I’ve been thinking about a famous section of Maimonides’ Guide for the Perplexed – his most famous philosophical text, which tries to reconcile aspects of the Hebrew Bible that seem incompatible with a philosophical point of view.

In this section (Book Three, Chapter 32), Maimonides explains why the Tabernacle, and subsequently the Temple, were not for their own sake, but to wean the Israelites away from idolatrous sacrificial practices and to achieve our ultimate goal of knowledge of the existence and unity of God: “The custom which was in those days general among all men… consisted in sacrificing animals in those temples which contained certain images, to bow down to those images.

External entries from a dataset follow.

Lemma chain_entries_app ps fs gs : chain_entries ps (fs ++ gs) = chain_entries ps fs ++ chain_entries ps gs.
Proof. unfold chain_entries. by rewrite map_app, concat_app. Qed.

Lemma chain_entries_cons ps f fs n : ps !! f = Some n -> chain_entries ps (f :: fs) = entries n ++ chain_entries ps fs.
Proof. intros H. unfold chain_entries. simpl. by rewrite H. Qed.

Lemma chain_entries_agree ps ps' fs :
  (forall f, f ∈ fs -> ps' !! f = ps !! f) -> chain_entries ps' fs = chain_entries ps fs.
Proof.
  intros H. unfold chain_entries. f_equal. apply map_ext_in. intros f Hf. rewrite H; [done|by apply list_elem_of_In].
Qed.

Lemma chain_entries_elem ps fs e : e ∈ chain_entries ps fs <-> exists f n, f ∈ fs /\ ps !! f = Some n /\ e ∈ entries n.
Proof.
  unfold chain_entries. rewrite list_elem_of_In, in_concat. split.
  - intros (l & Hl & He). apply in_map_iff in Hl as (f & <- & Hf). destruct (ps !! f) as [n|] eqn:Hn; [|done].
    exists f, n. rewrite !list_elem_of_In. done.
  - intros (f & n & Hf & Hn & He). exists (entries n). rewrite in_map_iff, <- list_elem_of_In. split; [|done].
    exists f. rewrite Hn, <- list_elem_of_In. done.
Qed.

(** A page of a chain, between the pages before and behind it. *)
Lemma chain_entries_middle ps pre f post n' :
  f ∉ pre -> f ∉ post ->
  chain_entries (<[f := n']> ps) (pre ++ f :: post) = chain_entries ps pre ++ entries n' ++ chain_entries ps post.
Proof.
  intros H1 H2. rewrite chain_entries_app. rewrite (chain_entries_cons _ f post n') by apply lookup_insert_eq.
  rewrite !(chain_entries_agree ps (<[f := n']> ps)); [done|..]; intros g Hg; apply lookup_insert_ne; congruence.
Qed.

(** The chain behind a page can be exchanged. *)
Lemma chain_exchange ps ps' s pre g post n' post' :
  chain ps s (pre ++ g :: post) -> (forall h, h ∈ pre -> ps' !! h = ps !! h) ->
  ps' !! g = Some n' -> chain ps' (overflow n') post' -> chain ps' s (pre ++ g :: post').
Proof.
  revert s. induction pre as [|h pre IH]; intros s C Ha Hg C'; simpl in *.
  - destruct C as (-> & Hz & _). eauto.
  - destruct C as (-> & Hz & n & Hn & C). split_and!; [done|done|]. exists n. rewrite Ha by left. split; [done|].
    apply IH; try done. intros h' Hh. apply Ha. by right.
Qed.

(** * Walking a chain *)

Definition pages_ok (ps : gmap Z LinearHashingNode) (fs : list Z) : Prop :=
  forall f n, f ∈ fs -> ps !! f = Some n -> node_ok n.

Lemma pages_ok_tail ps f fs : pages_ok ps (f :: fs) -> pages_ok ps fs.
Proof. intros H g n Hg. apply H. by right. Qed.

Lemma chain_size ps s fs : chain ps s fs -> NoDup fs -> (length fs <= size ps)%nat.
Proof.
  intros C Hn. rewrite <- (size_dom (D := gset Z)), <- (size_list_to_set (C := gset Z) fs) by done. apply subseteq_size.
  intros f Hf%elem_of_list_to_set. apply elem_of_dom. by eapply chain_lookup.
Qed.

Definition found_at (ps : gmap Z LinearHashingNode) (fs : list Z) (key : list Z) (g : Z) (slot : nat) : Prop :=
  exists pre post n v, fs = pre ++ g :: post /\ ps !! g = Some n /\ entries n !! slot = Some (key, v).

Definition last_page (ps : gmap Z LinearHashingNode) (fs : list Z) (g : Z) : Prop :=
  exists pre n, fs = pre ++ [g] /\ ps !! g = Some n /\ overflow n = 0.

Lemma found_at_cons ps f fs key g slot : found_at ps fs key g slot -> found_at ps (f :: fs) key g slot.
Proof. intros (pre & post & n & v & -> & H). by exists (f :: pre), post, n, v. Qed.

Lemma last_page_cons ps f fs g : last_page ps fs g -> last_page ps (f :: fs) g.
Proof. intros (pre & n & -> & H). by exists (f :: pre), n. Qed.

Lemma find_in_page n key :
  node_ok n ->
  (exists slot v, LinearHashingNode.find XXH n key = Some slot /\ entries n !! slot = Some (key, v)) \/
  (LinearHashingNode.find XXH n key = None /\ key ∉ (entries n).*1).
Proof.
  intros H. rewrite lh_find by done. destruct (find_entry (entries n) key) as [slot|] eqn:E.
  - left. destruct (lh_find_entry_Some _ _ _ E) as [v Hv]. by exists slot, v.
  - right. split; [done|]. by apply lh_find_entry_None.
Qed.

Lemma chain_step ps f fs n : chain ps f (f :: fs) -> ps !! f = Some n -> chain ps (overflow n) fs.
Proof. intros (_ & _ & m & Hm & C) Hn. assert (m = n) as <- by congruence. done. Qed.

“God did not command us to give up and to discontinue all these manners of service; for to obey such a commandment it would have been contrary to the nature of man, who generally cleaves to that to which he is used.

“God transferred to His service that which had formerly served as a worship of created beings… and commanded us to build Him a temple.”

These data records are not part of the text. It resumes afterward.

(* ===== verification/LinearHashingOps.v ===== *)
(** The operations of the linear hash table that stay within a bucket:
    searching, updating in place, appending, overflow pages, removal and the
    merge of two pages of a chain. *)
From stdpp Require Import gmap.
From S2P Require Import Prelude BTreeNode LinearHashingNode LinearHashing LinearHashingInv.
Local Open Scope Z_scope.

(** The finite map of a list of records. *)
Abbreviation map_of es := (list_to_map es : gmap (list Z) (list Z)).

#[export] Instance payload_bytes_proper : Proper ((≡ₚ) ==> eq) payload_bytes.
Proof. intros a b E. induction E; simpl; lia. Qed.

Lemma payload_bytes_app a b : payload_bytes (a ++ b) = payload_bytes a + payload_bytes b.
Proof. induction a as [|e a IH]; simpl; [done|]. rewrite IH. lia. Qed.

#[export] Instance concat_perm {A} : Proper ((≡ₚ) ==> (≡ₚ)) (@concat A).
Proof.
  intros a b E. induction E; simpl; [done|by f_equiv| |by etransitivity]. by rewrite !app_assoc, (Permutation_app_comm x).
Qed.

Lemma map_of_perm (a b : list (list Z * list Z)) : NoDup a.*1 -> a ≡ₚ b -> map_of a = map_of b.
Proof. apply list_to_map_proper. Qed.

(** One step of the option monad. *)
Ltac bind := cbn [mbind option_bind].

(** * Directory *)

Lemma getDirNode_here t b : b < numSlots t -> getDirNode t b = Some t.
Proof. intros H. unfold getDirNode. simpl. zbool. Qed.

Lemma concat_in {A} (ls : list (list A)) b l x : ls !! b = Some l -> x ∈ l -> x ∈ concat ls.
Proof.
  intros Hb Hx. apply list_elem_of_In, in_concat. exists l. split; apply list_elem_of_In; [by eapply list_elem_of_lookup_2|done].
Qed.

Lemma concat_split {A} (ls : list (list A)) b l :
  ls !! b = Some l -> concat ls = concat (take b ls) ++ l ++ concat (drop (S b) ls).
Proof. intros H. rewrite <- (take_drop_middle _ _ _ H) at 1. by rewrite concat_app. Qed.

Lemma concat_index {A} (ls : list (list A)) b b' l l' x :
  NoDup (concat ls) -> ls !! b = Some l -> ls !! b' = Some l' -> x ∈ l -> x ∈ l' -> b = b'.
Proof.
  revert b b'. induction ls as [|l0 ls IH]; intros b b' Hn Hb Hb' Hx Hx'; [done|].
  simpl in Hn. apply list.NoDup_app in Hn as (_ & Hd & Hn). destruct b as [|b], b' as [|b']; simpl in *; simplify_eq.
  - done.
  - destruct (Hd x Hx). by eapply concat_in.
  - destruct (Hd x Hx'). by eapply concat_in.
  - f_equal. by eapply IH.
Qed.

Lemma concat_length {A} (ls : list (list A)) : Forall (fun l => l <> []) ls -> (length ls <= length (concat ls))%nat.
Proof. induction 1 as [|l ls Hl _ IH]; simpl; [done|]. rewrite length_app. destruct l; [done|]. simpl. lia. Qed.

Section ops.
Context (XXH : list Z -> Z) (hash_func : list Z -> Z) (ndebug : bool).
Local Abbreviation inv := (LinearHashingInv.inv XXH hash_func).
Local Abbreviation node_ok := (LinearHashingNode.node_ok XXH).
Local Abbreviation address := (LinearHashingInv.address hash_func).

Lemma find_bucket_address t nb i key :
  round_ok t nb i -> find_bucket hash_func t key = Some (address i nb key).
Proof.
  intros [Hi Hnb Hsp _ _ _]. unfold find_bucket. rewrite Hsp. assert (2 ^ i <= 16384) by (apply (Z.pow_le_mono_r 2 i 14); lia).
  destruct (word_load i nb) as [-> ->]; [lia|unfold N in *; lia|].
  rewrite !hash_mod by lia. simpl. rewrite power2_pow by lia. simpl. unfold LinearHashingInv.address.
  destruct (Z.ltb_spec nb (2 ^ i * N)); [lia|].
  destruct (_ <? _); [|done]. rewrite Z.pow_add_r, Z.pow_1_r by lia. do 2 f_equal. unfold N. ring.
Qed.

Section of_inv.
Context (t : LinearHashTable) (chains : list (list Z)) (i : Z) (Hinv : inv t chains i).

Lemma inv_concat_nodup : NoDup (concat chains).
Proof. pose proof (pi_nodup _ _ _ (inv_pages _ _ _ _ _ Hinv)) as H. by apply list.NoDup_app in H as [? _]. Qed.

When we read of the building of the place where God ‘will dwell’ (Exodus 25:8) in the Torah, it is quite likely the ancient authors really believed that God was contained in the space of the tabernacle or Temple.

Some modern believers also hold the simplistic view that God is still uniquely contained in a certain space, and long for a rebuilt Temple in Jerusalem. But Maimonides reminds us that all reading of text occurs in a context and with an evolution of time.

To read any of our Biblical text in isolation and not consciously explore the possible original meaning and the evolving tradition is to naively succumb to fundamentalism.  How much more so when we think about sacred space and encounters with the divine.